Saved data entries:
(* ===== verification/_CoqProject ===== *)
-Q . S2P
Prelude.v
Memory.v
CString.v
Riscv.v
Csr.v
Spinlock.v
Kalloc.v
Vm.v
Copy.v
PageTable.v
VmProofs.v
VmCopy.v
VmSpace.v
VmFree.v
VmFork.v
VmSpec.v
VmExec.v
Block.v
Cache.v
Sleeplock.v
Bio.v
BioProofs.v
Log.v
LogProofs.v
LogSpec.v
LogSpace.v
Fs.v
FsBlocks.v
FsAlloc.v
FsMap.v
FsFile.v
FsInode.v
FsTrunc.v
FsDir.v
FsName.v
FsSpec.v
Mkfs.v
MkfsProofs.v
MkfsRun.v
MkfsSpec.v
MkfsBoot.v
Kernel.v
Proc.v
ProcRun.v
Uart.v
Printf.v
PrintfSpec.v
Console.v
Pipe.v
PipeProofs.v
PipeSpec.v
ConsoleProofs.v
ConsoleSpec.v
File.v
Process.v
SchedSpec.v
Exec.v
ExecProofs.v
ExecSpec.v
Sysfile.v
FileRefs.v
Syscall.v
Virtio.v
VirtioRing.v
VirtioProofs.v
VirtioSpec.v
Trap.v
Main.v
Umalloc.v
UmallocFree.v
UmallocSpec.v
Ulib.v
Grep.v
GrepSpec.v
LsSpec.v
Sh.v
ShSpec.v
ShRound.v
User.v
ShRunSpec.v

How to complete this task:
Retype each line above with no alterations.

Result of this task:
(* ===== verification/_CoqProject ===== *)
-Q . S2P
Prelude.v
Memory.v
CString.v
Riscv.v
Csr.v
Spinlock.v
Kalloc.v
Vm.v
Copy.v
PageTable.v
VmProofs.v
VmCopy.v
VmSpace.v
VmFree.v
VmFork.v
VmSpec.v
VmExec.v
Block.v
Cache.v
Sleeplock.v
Bio.v
BioProofs.v
Log.v
LogProofs.v
LogSpec.v
LogSpace.v
Fs.v
FsBlocks.v
FsAlloc.v
FsMap.v
FsFile.v
FsInode.v
FsTrunc.v
FsDir.v
FsName.v
FsSpec.v
Mkfs.v
MkfsProofs.v
MkfsRun.v
MkfsSpec.v
MkfsBoot.v
Kernel.v
Proc.v
ProcRun.v
Uart.v
Printf.v
PrintfSpec.v
Console.v
Pipe.v
PipeProofs.v
PipeSpec.v
ConsoleProofs.v
ConsoleSpec.v
File.v
Process.v
SchedSpec.v
Exec.v
ExecProofs.v
ExecSpec.v
Sysfile.v
FileRefs.v
Syscall.v
Virtio.v
VirtioRing.v
VirtioProofs.v
VirtioSpec.v
Trap.v
Main.v
Umalloc.v
UmallocFree.v
UmallocSpec.v
Ulib.v
Grep.v
GrepSpec.v
LsSpec.v
Sh.v
ShSpec.v
ShRound.v
User.v
ShRunSpec.v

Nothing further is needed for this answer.